Even after reading the above, I bet you still feel that something is off with my argument; that everything should have some kind of concrete, pragmatic application in order to have any value or meaning. There is a kind of uneasiness associated to embarking on an intellectual journey when the journey's guide tells you upfront that he doesn't care at all whether the journey will have any practical application. But fear not, you aren't alone in this feeling. It is shared by our entire Western culture; a culture that has now infected the entire world, the East included, like a virus.

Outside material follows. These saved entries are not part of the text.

Lemma rejected_speech_is_private_witness :
  written (worldAfter envNoJudge (started 1 ++ [EvSpeech betaSpeaks 14]) emptyWorld)
  = written (worldAfter envNoJudge (started 1) emptyWorld).
Proof.
  destruct (HandleSpeech envNoJudge betaSpeaks 14
              (worldAfter envNoJudge (started 1) emptyWorld)) as [[e|] w'|] eqn:E;
    [|vm_compute in E; discriminate..].
  replace (worldAfter envNoJudge (started 1 ++ [EvSpeech betaSpeaks 14]) emptyWorld)
    with w'.
  - exact (proj1 (rejected_speech_is_private envNoJudge _ w' betaSpeaks 14 e E)).
  - vm_compute in E. injection E as _ <-. vm_compute. reflexivity.
Defined.
(** ** The liveness monitor *)

Lemma botEvent_heartbeat (env : Env) (s s' : BotSession) (ev : BotEvent)
    (w w' : World) (replies : list Reply) :
  botEvent env s ev w = Ok (s', replies) w' →
  heartbeat s' = true →
  heartbeat s = true
  ∧ bs_DebateID s' = bs_DebateID s ∧ bs_BotIdentifier s' = bs_BotIdentifier s
  ∧ reading s' = reading s
  ∧ (reading s = true → 0 <= missedPings s <= 3 →
     missedPings s' = unansweredFrom (missedPings s) [ev]
     ∧ 0 <= missedPings s' <= 3).
Proof.
  destruct ev as [pingWritten now|frame now|now]; simpl.
  - destruct (heartbeat s) eqn:Hh.
    + destruct (Z.leb_spec 3 (missedPings s)) as [Hge|Hlt].
      * intros H. apply bind_inv in H. destruct H as (x & w1 & _ & H).
        injection H as <- _ _. discriminate.
      * destruct pingWritten; intros [= <- _ _]; [|discriminate].
        intros _. repeat split; simpl; intros; unfold wrap64;
          rewrite ?Z.mod_small; lia.
    + intros [= <- _ _] Hh'. exfalso. congruence.
  - destruct (reading s) eqn:Hr.
    + destruct frame as [l|speech| |t].
      * intros [= <- _ _] Hh. repeat split; simpl; auto; lia.
      * intros H. apply bind_inv in H. destruct H as (x & w1 & _ & H).
        injection H as <- _ _. intros Hh. repeat split; simpl; auto; lia.
      * intros [= <- _ _] Hh. repeat split; simpl; auto; lia.
      * intros [= <- _ _] Hh. repeat split; simpl; auto; lia.
    + intros [= <- _ _] Hh. repeat split; auto; intros; discriminate.
  - destruct (reading s) eqn:Hr.
    + intros H. apply bind_inv in H. destruct H as (x & w1 & _ & H).
      injection H as <- _ _. discriminate.
    + intros [= <- _ _] Hh. repeat split; auto; intros; discriminate.
Qed.

Lemma serveBot_inv (env : Env) (s s' : BotSession) (ev : BotEvent)
    (evs : list BotEvent) (w w' : World) (replies : list Reply) :
  serveBot env s (ev :: evs) w = Ok (s', replies) w' →
  ∃ s1 replies1 w1 replies2,
    botEvent env s ev w = Ok (s1, replies1) w1
    ∧ serveBot env s1 evs w1 = Ok (s', replies2) w'.
Proof.
  simpl. intros H. apply bind_inv in H. destruct H as ([s1 r1] & w1 & H1 & H).
  apply bind_inv in H. destruct H as ([s2 r2] & w2 & H2 & H).
  injection H as <- _ <-. eauto 6.
Qed.

Lemma serveBot_heartbeat (env : Env) (evs : list BotEvent) (s s' : BotSession)
    (w w' : World) (replies : list Reply) :
  serveBot env s evs w = Ok (s', replies) w' →
  heartbeat s' = true →
  heartbeat s = true
  ∧ bs_DebateID s' = bs_DebateID s ∧ bs_BotIdentifier s' = bs_BotIdentifier s
  ∧ reading s' = reading s
  ∧ (reading s = true → 0 <= missedPings s <= 3 →
     missedPings s' = unansweredFrom (missedPings s) evs
     ∧ 0 <= missedPings s' <= 3).
Proof.
  revert s w replies. induction evs as [|ev evs IH]; intros s w replies.
  - intros [= <- _ _] Hh. repeat split; auto; intros; simpl; lia.
  - intros H Hh. apply serveBot_inv in H.
    destruct H as (s1 & r1 & w1 & r2 & H1 & H2).
    destruct (IH _ _ _ H2 Hh) as (Hh1 & Hd & Hb & Hr & Hm).
    destruct (botEvent_heartbeat _ _ _ _ _ _ _ H1 Hh1) as (Hh0 & Hd0 & Hb0 & Hr0 & Hm0).
    split; [exact Hh0|]. split; [congruence|]. split; [congruence|].
    split; [congruence|]. intros Hrd Hbound.
    destruct (Hm0 Hrd Hbound) as [E1 B1].
    destruct (Hm (eq_trans Hr0 Hrd) B1) as [E2 B2].
    split; [|exact B2]. rewrite E2, E1. reflexivity.
Qed.

(** X27.  The liveness monitor counts unanswered pings.  For a bot
    connection served from its login, as long as the heartbeat goroutine
    runs, [missedPings] is the number of pings written since the last
    pong was read, and it never exceeds 3.  At the next tick the bot is
    disconnected with reason [heartbeat_timeout], for the debate and
    identifier of its login, exactly when that number is 3; otherwise a
    ping is written and counted, or, if the ping cannot be written, the
    goroutine stops without any disconnect. *)
Theorem heartbeat_counts_unanswered_pings (env : Env) (debateID botIdentifier : string)
    (evs : list BotEvent) (w w' : World) (s' : BotSession) (replies : list Reply) :
  serveBot env (freshSession debateID botIdentifier) evs w = Ok (s', replies) w' →
  heartbeat s' = true →
  missedPings s' = unanswered evs
  ∧ 0 <= unanswered evs <= 3
  ∧ ∀ pingWritten now,
      botEvent env s' (Tick pingWritten now) w'
      = if unanswered evs =? 3
        then (HandleBotDisconnect env debateID botIdentifier "heartbeat_timeout" now;;
              mret (stop_heartbeat s', [])) w'
        else if pingWritten
             then Ok (set_missedPings (unanswered evs + 1) s', [ReplyPing]) w'
             else Ok (stop_heartbeat s', []) w'.
Proof.
  intros H Hh.
  destruct (serveBot_heartbeat _ _ _ _ _ _ _ H Hh) as (_ & Hd & Hb & _ & Hm).
  destruct (Hm eq_refl) as [E B]; [simpl; lia|].
  simpl in Hd, Hb, E. fold (unanswered evs) in E.
  split; [exact E|]. split; [rewrite <- E; exact B|].
  intros pingWritten now. simpl. rewrite Hh, Hd, Hb, E.
  destruct (Z.leb_spec 3 (unanswered evs)), (Z.eqb_spec (unanswered evs) 3);
    try lia; try reflexivity.
  unfold wrap64. rewrite Z.mod_small by lia.
  replace (unanswered evs + 1 + 2 ^ 63 - 2 ^ 63) with (unanswered evs + 1) by lia.
  destruct pingWritten; reflexivity.
Qed.

Lemma heartbeat_counts_unanswered_pings_witness :
  ∃ s' replies w',
    serveBot envNoJudge (freshSession "debate-u1" "alpha-aaaaaaaa")
      [Tick true 30; Tick true 60; Receive FramePong 61;
       Tick true 90; Tick true 120; Tick true 150]
      (worldAfter envNoJudge (started 1) emptyWorld) = Ok (s', replies) w'
    ∧ missedPings s' = 3
    ∧ botEvent envNoJudge s' (Tick true 180) w'
      = (HandleBotDisconnect envNoJudge "debate-u1" "alpha-aaaaaaaa"
           "heartbeat_timeout" 180;; mret (stop_heartbeat s', [])) w'.
Proof.
  destruct (serveBot envNoJudge (freshSession "debate-u1" "alpha-aaaaaaaa")
      [Tick true 30; Tick true 60; Receive FramePong 61;
       Tick true 90; Tick true 120; Tick true 150]
      (worldAfter envNoJudge (started 1) emptyWorld)) as [[s' replies] w'|] eqn:E;
    [|vm_compute in E; discriminate].
  exists s', replies, w'. split; [reflexivity|].
  assert (Hh : heartbeat s' = true).
  { vm_compute in E. injection E as <- _ _. reflexivity. }
  destruct (heartbeat_counts_unanswered_pings envNoJudge _ _ _ _ _ _ _ E Hh)
    as (H1 & _ & H3).
  split; [exact H1|]. exact (H3 true 180).
Defined.
(** ** The observers' snapshot *)

Lemma pickSides_from (bots : list Bot) (s o : option Bot) :
  let r := fold_left (λ '(supportingBot, opposingBot) bot,
               if String.eqb (Side bot) "supporting" then (Some bot, opposingBot)
               else if String.eqb (Side bot) "opposing" then (supportingBot, Some bot)
               else (supportingBot, opposingBot))
            bots (s, o) in
  (fst r = None ↔ s = None ∧ ∀ b, In b bots → Side b ≠ "supporting")
  ∧ (snd r = None ↔ o = None ∧ ∀ b, In b bots → Side b ≠ "opposing").
Proof.
  revert s o. induction bots as [|b bots IH]; intros s o; simpl.
  - split; (split; [intros H; split; [exact H|intros b []]|intros [H _]; exact H]).
  - destruct (String.eqb_spec (Side b) "supporting") as [Es|Es].
    + destruct (IH (Some b) o) as [IH1 IH2]. split.
      * split; [intros H; apply IH1 in H; destruct H; discriminate|].
        intros [_ H]. exfalso. apply (H b); [now left|exact Es].
      * rewrite IH2. split; intros [Ho H]; (split; [exact Ho|]).
        -- intros b' [<-|Hin]; [rewrite Es; discriminate|now apply H].
        -- intros b' Hin. apply H. now right.
    + destruct (String.eqb_spec (Side b) "opposing") as [Eo|Eo].
      * destruct (IH s (Some b)) as [IH1 IH2]. split.
        -- rewrite IH1. split; intros [Hs H]; (split; [exact Hs|]).
           ++ intros b' [<-|Hin]; [exact Es|now apply H].
           ++ intros b' Hin. apply H. now right.
        -- split; [intros H; apply IH2 in H; destruct H; discriminate|].
           intros [_ H]. exfalso. apply (H b); [now left|exact Eo].
      * destruct (IH s o) as [IH1 IH2]. split.
        -- rewrite IH1. split; intros [Hs H]; (split; [exact Hs|]).
           ++ intros b' [<-|Hin]; [exact Es|now apply H].
           ++ intros b' Hin. apply H. now right.
        -- rewrite IH2. split; intros [Ho H]; (split; [exact Ho|]).
           ++ intros b' [<-|Hin]; [exact Eo|now apply H].
           ++ intros b' Hin. apply H. now right.
Qed.

Lemma pickSides_None (bots : list Bot) :
  (fst (pickSides bots) = None ↔ ∀ b, In b bots → Side b ≠ "supporting")
  ∧ (snd (pickSides bots) = None ↔ ∀ b, In b bots → Side b ≠ "opposing").
Proof.
  destruct (pickSides_from bots None None) as [H1 H2]. unfold pickSides.
  split; [rewrite H1|rewrite H2]; tauto.
Qed.

Lemma pickSides_from_Some (bots : list Bot) (s0 o0 : option Bot) :
  let r := fold_left (λ '(supportingBot, opposingBot) bot,
               if String.eqb (Side bot) "supporting" then (Some bot, opposingBot)
               else if String.eqb (Side bot) "opposing" then (supportingBot, Some bot)
               else (supportingBot, opposingBot))
            bots (s0, o0) in
  (∀ s, fst r = Some s → s0 = Some s ∨ (In s bots ∧ Side s = "supporting"))
  ∧ (∀ o, snd r = Some o → o0 = Some o ∨ (In o bots ∧ Side o = "opposing")).
Proof.
  revert s0 o0. induction bots as [|b bots IH]; intros s0 o0; simpl.
  - split; intros x H; now left.
  - destruct (String.eqb_spec (Side b) "supporting") as [Es|Es];
      [|destruct (String.eqb_spec (Side b) "opposing") as [Eo|Eo]].
    + destruct (IH (Some b) o0) as [IH1 IH2]. split.
      * intros s H. destruct (IH1 s H) as [[= <-]|[Hin Hs]];
          [right; split; [now left|exact Es]|right; split; [now right|exact Hs]].
      * intros o H. destruct (IH2 o H) as [Ho|[Hin Ho]];
          [now left|right; split; [now right|exact Ho]].
    + destruct (IH s0 (Some b)) as [IH1 IH2]. split.
      * intros s H. destruct (IH1 s H) as [Hs|[Hin Hs]];
          [now left|right; split; [now right|exact Hs]].
      * intros o H. destruct (IH2 o H) as [[= <-]|[Hin Ho]];
          [right; split; [now left|exact Eo]|right; split; [now right|exact Ho]].
    + destruct (IH s0 o0) as [IH1 IH2]. split.
      * intros s H. destruct (IH1 s H) as [Hs|[Hin Hs]];
          [now left|right; split; [now right|exact Hs]].
      * intros o H. destruct (IH2 o H) as [Ho|[Hin Ho]];
          [now left|right; split; [now right|exact Ho]].
Qed.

The problem is that we, Westerners, project all meaning onto the outside. We stopped living the inner-life of human beings and begun living the 'outer life' of things and mechanisms. The answers to all why's must lie somewhere without and never within. I even dare venture an explanation for how this came to pass: Because of Western materialism, we believe we are finite beings who will, unavoidably, eventually cease to exist. Only the 'outside world' will endure and have continuity. As I argue in my fourth book, which I am now writing, this is nothing but a fairytale. But fairytale or not, it causes us to project all the meaning of life onto the 'outside world,' for only things that endure can have any significance. The world within, though remaining the only carrier of reality we can ever know, is seen as ephemeral and, therefore, meaningless. Such is the unsustainable imbalance of our way to relate to life. We emptied ourselves of all meaning and placed it all outside. Yet, even that 'outside world' is, ultimately, an abstraction of mind; an abstraction of the world within.

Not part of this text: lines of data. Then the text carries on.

(** *** Values *)

(** The scanner on a comma-separated sequence in front of a closing unit. *)
Lemma run_join {A : Type} (text : A -> jsstring) (tk : A -> list token)
  (l : list A) (closing : N) :
  is_delim closing = true ->
  Forall (fun x => forall toks c r, is_delim c = true ->
            run (toks, Idle) (text x ++ c :: r) =
            run (rev (tk x) ++ toks, Idle) (c :: r)) l ->
  forall toks r,
    run (toks, Idle) (join [44%N] (List.map text l) ++ closing :: r) =
    run (rev (join [TComma] (List.map tk l)) ++ toks, Idle) (closing :: r).
Proof.
  intros Hcl Hall. induction Hall as [|x l Hx Hl IH]; intros toks r.
  - reflexivity.
  - destruct l as [|y l'].
    + cbn [List.map join]. apply Hx. assumption.
    + change (join [44%N] (List.map text (x :: y :: l')))
        with (text x ++ [44%N] ++ join [44%N] (List.map text (y :: l'))).
      change (join [TComma] (List.map tk (x :: y :: l')))
        with (tk x ++ [TComma] ++ join [TComma] (List.map tk (y :: l'))).
      rewrite <- !app_assoc. cbn [app]. rewrite Hx by reflexivity.
      cbn [run]. change (step (rev (tk x) ++ toks, Idle) 44)
        with (Some (TComma :: rev (tk x) ++ toks, Idle)).
      cbv iota. rewrite IH. rewrite !rev_app_distr. cbn [rev app].
      rewrite <- !app_assoc. reflexivity.
Qed.

Lemma forallb_Forall_impl {A : Type} (f : A -> bool) (P : A -> Prop) l :
  Forall (fun x => f x = true -> P x) l -> forallb f l = true -> Forall P l.
Proof.
  induction 1 as [|x l Hx Hl IH]; cbn [forallb]; intros H; constructor;
    apply andb_true_iff in H as [? ?]; auto.
Qed.

Lemma step_closing_bracket toks :
  step (toks, Idle) 93 = Some (TRBrack :: toks, Idle).
Proof. reflexivity. Qed.

Lemma step_closing_brace toks :
  step (toks, Idle) 125 = Some (TRBrace :: toks, Idle).
Proof. reflexivity. Qed.

(** The scanner turns the text of a value into its tokens.  Behind a number
    the text must go on with a delimiter (or end, see [lex_stringify]). *)
Lemma run_stringify v :
  wf_value v = true ->
  forall toks rest,
    (forall m e, v = VNum m e -> delimited rest) ->
    run (toks, Idle) (JSON_stringify v ++ rest) =
    run (rev (tokens v) ++ toks, Idle) rest.
Proof.
  induction v as [|b|m e|s|items IH|members IH] using value_ind;
    intros Hwf toks rest Hrest.
  - reflexivity.
  - destruct b; reflexivity.
  - destruct (Hrest m e eq_refl) as (c & r & -> & Hc).
    destruct (run_number toks m e (c :: r) Hwf) as (M & Hclose & Hrun).
    cbn [JSON_stringify tokens]. rewrite Hrun.
    cbn [run]. rewrite (step_close toks M _ c Hclose) by (apply in_number_delim, Hc).
    reflexivity.
  - apply run_quote.
  - assert (Hitems : Forall (fun x => forall toks c r, is_delim c = true ->
              run (toks, Idle) (JSON_stringify x ++ c :: r) =
              run (rev (tokens x) ++ toks, Idle) (c :: r)) items).
    { apply (forallb_Forall_impl wf_value); [|exact Hwf].
      eapply Forall_impl; [exact IH|]. cbv beta.
      intros x Hx Hwx toks' c r Hc. apply Hx; [exact Hwx|].
      intros; exists c, r; auto. }
    cbn [JSON_stringify tokens]. cbn [app run].
    change (step (toks, Idle) 91) with (Some (TLBrack :: toks, Idle)). cbv iota.
    rewrite <- app_assoc. cbn [app].
    rewrite (run_join JSON_stringify tokens items 93 eq_refl Hitems).
    cbn [run]. rewrite step_closing_bracket. cbn [rev].
    rewrite rev_app_distr. cbn [rev app]. rewrite <- !app_assoc. reflexivity.
  - cbn [wf_value] in Hwf. apply andb_true_iff in Hwf as [_ Hwf].
    set (text := fun kv : jsstring * value =>
                   quote (fst kv) ++ 58%N :: JSON_stringify (snd kv)).
    set (tk := fun kv : jsstring * value =>
                 TString (fst kv) :: TColon :: tokens (snd kv)).
    assert (Hmembers : Forall (fun x => forall toks c r, is_delim c = true ->
              run (toks, Idle) (text x ++ c :: r) =
              run (rev (tk x) ++ toks, Idle) (c :: r)) members).
    { apply (forallb_Forall_impl (fun kv => wf_value (snd kv))); [|exact Hwf].
      eapply Forall_impl; [exact IH|]. cbv beta.
      intros x Hx Hwx toks' c r Hc. unfold text, tk.
      rewrite <- app_assoc, run_quote. cbn [app run].
      change (step (TString (fst x) :: toks', Idle) 58)
        with (Some (TColon :: TString (fst x) :: toks', Idle)). cbv iota.
      rewrite Hx by (auto; intros; exists c, r; auto).
      cbn [rev]. rewrite <- !app_assoc. reflexivity. }
    cbn [JSON_stringify tokens]. fold text. fold tk. cbn [app run].
    change (step (toks, Idle) 123) with (Some (TLBrace :: toks, Idle)). cbv iota.
    rewrite <- app_assoc. cbn [app].
    rewrite (run_join text tk members 125 eq_refl Hmembers).
    cbn [run]. rewrite step_closing_brace. cbn [rev].
    rewrite rev_app_distr. cbn [rev app]. rewrite <- !app_assoc. reflexivity.
Qed.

When people talk to me about my ideas and their own philosophical speculations, I sense that, intuitively and deep inside, they know that life, ultimately, is a journey in mind and nowhere else. They know that what we are talking about is already it; it's already all that matters. But towards the end of the conversation, when the enchantment of the discussion wanes and concedes ground to the analytical ego, they seek the reassurance the ego requires in terms of finding 'practical applications.' It is as though they needed to cover that ground for completeness sake, even though their intuitive minds know that everything of real importance has already been covered. They need to tick the box, like a compulsion or obsession that endures despite lacking any substance.

Life is a laboratory for exploration along only two paths: feeling (as in love and fear) and understanding. Nothing else exists but as evocative devices; 'tricks' to evoke feeling and understanding. All meaning resides in the emotions and comprehension unfolding within. While I, as a human being, also walk the path of feeling like the rest of us, my writing focuses on the path of understanding. Are there practical applications for my philosophy? Probably there are many. However, in my current phase, I can't care to elaborate on them, because I see them as means to an end that I am already tackling directly. So if you are looking for recipes, techniques, and other pragmatic procedures to apply to the world 'outside,' I am not your man. But if you think the world can only change when human beings make peace with, and nurture, their feelings while advancing their understanding of self and reality, then let's have a beer.